How to complete this task: The records below are to be repeated in full, exactly as they are.

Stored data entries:
┄┄┄┄┄┄

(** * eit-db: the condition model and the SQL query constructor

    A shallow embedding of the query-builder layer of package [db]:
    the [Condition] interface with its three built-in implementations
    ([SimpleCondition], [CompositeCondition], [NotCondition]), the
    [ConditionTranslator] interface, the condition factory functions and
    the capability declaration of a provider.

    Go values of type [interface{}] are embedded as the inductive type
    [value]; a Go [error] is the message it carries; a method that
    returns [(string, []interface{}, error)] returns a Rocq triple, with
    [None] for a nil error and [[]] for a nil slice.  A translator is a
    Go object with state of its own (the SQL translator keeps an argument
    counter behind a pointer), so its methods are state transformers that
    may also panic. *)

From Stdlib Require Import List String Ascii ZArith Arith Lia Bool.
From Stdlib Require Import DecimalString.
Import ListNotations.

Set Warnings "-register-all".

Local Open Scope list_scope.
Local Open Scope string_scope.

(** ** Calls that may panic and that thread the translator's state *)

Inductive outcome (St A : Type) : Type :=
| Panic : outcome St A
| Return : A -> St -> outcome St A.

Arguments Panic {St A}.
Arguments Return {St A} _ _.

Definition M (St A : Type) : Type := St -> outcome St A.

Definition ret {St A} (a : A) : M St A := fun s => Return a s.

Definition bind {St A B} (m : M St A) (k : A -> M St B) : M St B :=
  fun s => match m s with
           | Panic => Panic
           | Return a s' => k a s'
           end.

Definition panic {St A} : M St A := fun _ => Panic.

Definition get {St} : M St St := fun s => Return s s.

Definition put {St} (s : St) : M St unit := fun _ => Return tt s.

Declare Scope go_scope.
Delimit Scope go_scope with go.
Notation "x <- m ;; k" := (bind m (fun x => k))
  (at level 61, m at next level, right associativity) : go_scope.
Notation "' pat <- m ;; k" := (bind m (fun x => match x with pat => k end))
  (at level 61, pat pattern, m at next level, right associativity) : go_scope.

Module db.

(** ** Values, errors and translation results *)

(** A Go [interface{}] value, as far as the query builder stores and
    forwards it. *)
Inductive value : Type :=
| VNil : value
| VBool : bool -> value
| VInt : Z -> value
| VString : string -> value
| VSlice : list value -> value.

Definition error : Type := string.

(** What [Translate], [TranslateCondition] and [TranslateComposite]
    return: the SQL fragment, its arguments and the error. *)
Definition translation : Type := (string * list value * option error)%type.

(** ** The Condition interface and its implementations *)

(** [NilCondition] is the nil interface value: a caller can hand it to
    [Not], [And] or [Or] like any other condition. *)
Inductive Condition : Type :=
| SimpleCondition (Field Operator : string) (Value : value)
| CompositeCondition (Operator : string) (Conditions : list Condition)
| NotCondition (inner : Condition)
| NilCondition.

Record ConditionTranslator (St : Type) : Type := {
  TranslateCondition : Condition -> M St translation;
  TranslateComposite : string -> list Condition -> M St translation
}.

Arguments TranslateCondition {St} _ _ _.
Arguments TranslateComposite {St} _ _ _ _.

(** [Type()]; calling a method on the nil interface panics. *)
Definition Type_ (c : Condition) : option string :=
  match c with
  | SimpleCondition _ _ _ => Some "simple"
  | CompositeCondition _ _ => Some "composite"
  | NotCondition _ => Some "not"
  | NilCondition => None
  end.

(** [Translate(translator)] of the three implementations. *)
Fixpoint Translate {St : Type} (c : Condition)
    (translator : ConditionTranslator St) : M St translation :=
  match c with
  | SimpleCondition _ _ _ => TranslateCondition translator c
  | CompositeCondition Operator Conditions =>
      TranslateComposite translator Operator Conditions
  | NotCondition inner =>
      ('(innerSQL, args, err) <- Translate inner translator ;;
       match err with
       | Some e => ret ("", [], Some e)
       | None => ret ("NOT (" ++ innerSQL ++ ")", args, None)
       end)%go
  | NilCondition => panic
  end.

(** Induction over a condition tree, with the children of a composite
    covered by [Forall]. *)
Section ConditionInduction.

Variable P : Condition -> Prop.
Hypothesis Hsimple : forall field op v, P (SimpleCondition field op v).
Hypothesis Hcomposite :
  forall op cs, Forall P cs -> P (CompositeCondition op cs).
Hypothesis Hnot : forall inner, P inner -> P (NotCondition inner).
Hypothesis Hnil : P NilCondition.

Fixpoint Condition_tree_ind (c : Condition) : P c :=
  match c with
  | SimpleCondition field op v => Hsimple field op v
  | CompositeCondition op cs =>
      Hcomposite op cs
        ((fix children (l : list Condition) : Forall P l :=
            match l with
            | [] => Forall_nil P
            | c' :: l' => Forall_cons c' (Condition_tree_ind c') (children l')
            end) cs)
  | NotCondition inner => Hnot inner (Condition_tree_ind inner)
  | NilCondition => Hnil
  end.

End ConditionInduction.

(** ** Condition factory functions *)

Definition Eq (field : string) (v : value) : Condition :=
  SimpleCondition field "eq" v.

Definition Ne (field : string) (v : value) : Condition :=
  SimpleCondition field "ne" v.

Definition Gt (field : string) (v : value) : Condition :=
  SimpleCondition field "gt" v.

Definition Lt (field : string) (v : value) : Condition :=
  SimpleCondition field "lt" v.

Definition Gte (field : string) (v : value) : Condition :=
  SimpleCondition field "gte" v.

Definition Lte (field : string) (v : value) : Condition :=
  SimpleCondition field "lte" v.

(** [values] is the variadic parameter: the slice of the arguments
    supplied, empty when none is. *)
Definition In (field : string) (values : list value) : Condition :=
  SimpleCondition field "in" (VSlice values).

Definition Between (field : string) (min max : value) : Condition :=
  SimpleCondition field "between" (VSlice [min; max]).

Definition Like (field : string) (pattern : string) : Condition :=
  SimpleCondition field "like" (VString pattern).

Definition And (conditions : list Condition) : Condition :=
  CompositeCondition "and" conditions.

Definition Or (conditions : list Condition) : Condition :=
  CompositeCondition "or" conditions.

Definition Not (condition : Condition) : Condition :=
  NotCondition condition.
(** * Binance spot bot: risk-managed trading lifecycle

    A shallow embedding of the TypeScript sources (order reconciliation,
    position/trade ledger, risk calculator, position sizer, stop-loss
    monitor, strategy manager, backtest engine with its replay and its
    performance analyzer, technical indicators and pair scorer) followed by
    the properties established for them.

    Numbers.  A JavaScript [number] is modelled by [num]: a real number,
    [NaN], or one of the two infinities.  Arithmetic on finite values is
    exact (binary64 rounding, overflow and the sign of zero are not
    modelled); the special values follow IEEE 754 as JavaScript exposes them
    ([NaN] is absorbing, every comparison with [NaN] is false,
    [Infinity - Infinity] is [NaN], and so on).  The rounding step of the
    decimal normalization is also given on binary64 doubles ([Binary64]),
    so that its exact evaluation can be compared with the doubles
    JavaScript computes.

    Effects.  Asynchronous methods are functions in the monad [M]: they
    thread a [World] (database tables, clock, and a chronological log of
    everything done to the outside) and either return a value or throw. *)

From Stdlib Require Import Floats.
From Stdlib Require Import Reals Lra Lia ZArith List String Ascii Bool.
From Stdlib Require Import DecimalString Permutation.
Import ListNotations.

┄┄┄┄┄┄

Exercise solution:
(** * eit-db: the condition model and the SQL query constructor

    A shallow embedding of the query-builder layer of package [db]:
    the [Condition] interface with its three built-in implementations
    ([SimpleCondition], [CompositeCondition], [NotCondition]), the
    [ConditionTranslator] interface, the condition factory functions and
    the capability declaration of a provider.

    Go values of type [interface{}] are embedded as the inductive type
    [value]; a Go [error] is the message it carries; a method that
    returns [(string, []interface{}, error)] returns a Rocq triple, with
    [None] for a nil error and [[]] for a nil slice.  A translator is a
    Go object with state of its own (the SQL translator keeps an argument
    counter behind a pointer), so its methods are state transformers that
    may also panic. *)

From Stdlib Require Import List String Ascii ZArith Arith Lia Bool.
From Stdlib Require Import DecimalString.
Import ListNotations.

Set Warnings "-register-all".

Local Open Scope list_scope.
Local Open Scope string_scope.

(** ** Calls that may panic and that thread the translator's state *)

Inductive outcome (St A : Type) : Type :=
| Panic : outcome St A
| Return : A -> St -> outcome St A.

Arguments Panic {St A}.
Arguments Return {St A} _ _.

Definition M (St A : Type) : Type := St -> outcome St A.

Definition ret {St A} (a : A) : M St A := fun s => Return a s.

Definition bind {St A B} (m : M St A) (k : A -> M St B) : M St B :=
  fun s => match m s with
           | Panic => Panic
           | Return a s' => k a s'
           end.

Definition panic {St A} : M St A := fun _ => Panic.

Definition get {St} : M St St := fun s => Return s s.

Definition put {St} (s : St) : M St unit := fun _ => Return tt s.

Declare Scope go_scope.
Delimit Scope go_scope with go.
Notation "x <- m ;; k" := (bind m (fun x => k))
  (at level 61, m at next level, right associativity) : go_scope.
Notation "' pat <- m ;; k" := (bind m (fun x => match x with pat => k end))
  (at level 61, pat pattern, m at next level, right associativity) : go_scope.

Module db.

(** ** Values, errors and translation results *)

(** A Go [interface{}] value, as far as the query builder stores and
    forwards it. *)
Inductive value : Type :=
| VNil : value
| VBool : bool -> value
| VInt : Z -> value
| VString : string -> value
| VSlice : list value -> value.

Definition error : Type := string.

(** What [Translate], [TranslateCondition] and [TranslateComposite]
    return: the SQL fragment, its arguments and the error. *)
Definition translation : Type := (string * list value * option error)%type.

(** ** The Condition interface and its implementations *)

(** [NilCondition] is the nil interface value: a caller can hand it to
    [Not], [And] or [Or] like any other condition. *)
Inductive Condition : Type :=
| SimpleCondition (Field Operator : string) (Value : value)
| CompositeCondition (Operator : string) (Conditions : list Condition)
| NotCondition (inner : Condition)
| NilCondition.

Record ConditionTranslator (St : Type) : Type := {
  TranslateCondition : Condition -> M St translation;
  TranslateComposite : string -> list Condition -> M St translation
}.

Arguments TranslateCondition {St} _ _ _.
Arguments TranslateComposite {St} _ _ _ _.

(** [Type()]; calling a method on the nil interface panics. *)
Definition Type_ (c : Condition) : option string :=
  match c with
  | SimpleCondition _ _ _ => Some "simple"
  | CompositeCondition _ _ => Some "composite"
  | NotCondition _ => Some "not"
  | NilCondition => None
  end.

(** [Translate(translator)] of the three implementations. *)
Fixpoint Translate {St : Type} (c : Condition)
    (translator : ConditionTranslator St) : M St translation :=
  match c with
  | SimpleCondition _ _ _ => TranslateCondition translator c
  | CompositeCondition Operator Conditions =>
      TranslateComposite translator Operator Conditions
  | NotCondition inner =>
      ('(innerSQL, args, err) <- Translate inner translator ;;
       match err with
       | Some e => ret ("", [], Some e)
       | None => ret ("NOT (" ++ innerSQL ++ ")", args, None)
       end)%go
  | NilCondition => panic
  end.

(** Induction over a condition tree, with the children of a composite
    covered by [Forall]. *)
Section ConditionInduction.

Variable P : Condition -> Prop.
Hypothesis Hsimple : forall field op v, P (SimpleCondition field op v).
Hypothesis Hcomposite :
  forall op cs, Forall P cs -> P (CompositeCondition op cs).
Hypothesis Hnot : forall inner, P inner -> P (NotCondition inner).
Hypothesis Hnil : P NilCondition.

Fixpoint Condition_tree_ind (c : Condition) : P c :=
  match c with
  | SimpleCondition field op v => Hsimple field op v
  | CompositeCondition op cs =>
      Hcomposite op cs
        ((fix children (l : list Condition) : Forall P l :=
            match l with
            | [] => Forall_nil P
            | c' :: l' => Forall_cons c' (Condition_tree_ind c') (children l')
            end) cs)
  | NotCondition inner => Hnot inner (Condition_tree_ind inner)
  | NilCondition => Hnil
  end.

End ConditionInduction.

(** ** Condition factory functions *)

Definition Eq (field : string) (v : value) : Condition :=
  SimpleCondition field "eq" v.

Definition Ne (field : string) (v : value) : Condition :=
  SimpleCondition field "ne" v.

Definition Gt (field : string) (v : value) : Condition :=
  SimpleCondition field "gt" v.

Definition Lt (field : string) (v : value) : Condition :=
  SimpleCondition field "lt" v.

Definition Gte (field : string) (v : value) : Condition :=
  SimpleCondition field "gte" v.

Definition Lte (field : string) (v : value) : Condition :=
  SimpleCondition field "lte" v.

(** [values] is the variadic parameter: the slice of the arguments
    supplied, empty when none is. *)
Definition In (field : string) (values : list value) : Condition :=
  SimpleCondition field "in" (VSlice values).

Definition Between (field : string) (min max : value) : Condition :=
  SimpleCondition field "between" (VSlice [min; max]).

Definition Like (field : string) (pattern : string) : Condition :=
  SimpleCondition field "like" (VString pattern).

Definition And (conditions : list Condition) : Condition :=
  CompositeCondition "and" conditions.

Definition Or (conditions : list Condition) : Condition :=
  CompositeCondition "or" conditions.

Definition Not (condition : Condition) : Condition :=
  NotCondition condition.
(** * Binance spot bot: risk-managed trading lifecycle

    A shallow embedding of the TypeScript sources (order reconciliation,
    position/trade ledger, risk calculator, position sizer, stop-loss
    monitor, strategy manager, backtest engine with its replay and its
    performance analyzer, technical indicators and pair scorer) followed by
    the properties established for them.

    Numbers.  A JavaScript [number] is modelled by [num]: a real number,
    [NaN], or one of the two infinities.  Arithmetic on finite values is
    exact (binary64 rounding, overflow and the sign of zero are not
    modelled); the special values follow IEEE 754 as JavaScript exposes them
    ([NaN] is absorbing, every comparison with [NaN] is false,
    [Infinity - Infinity] is [NaN], and so on).  The rounding step of the
    decimal normalization is also given on binary64 doubles ([Binary64]),
    so that its exact evaluation can be compared with the doubles
    JavaScript computes.

    Effects.  Asynchronous methods are functions in the monad [M]: they
    thread a [World] (database tables, clock, and a chronological log of
    everything done to the outside) and either return a value or throw. *)

From Stdlib Require Import Floats.
From Stdlib Require Import Reals Lra Lia ZArith List String Ascii Bool.
From Stdlib Require Import DecimalString Permutation.
Import ListNotations.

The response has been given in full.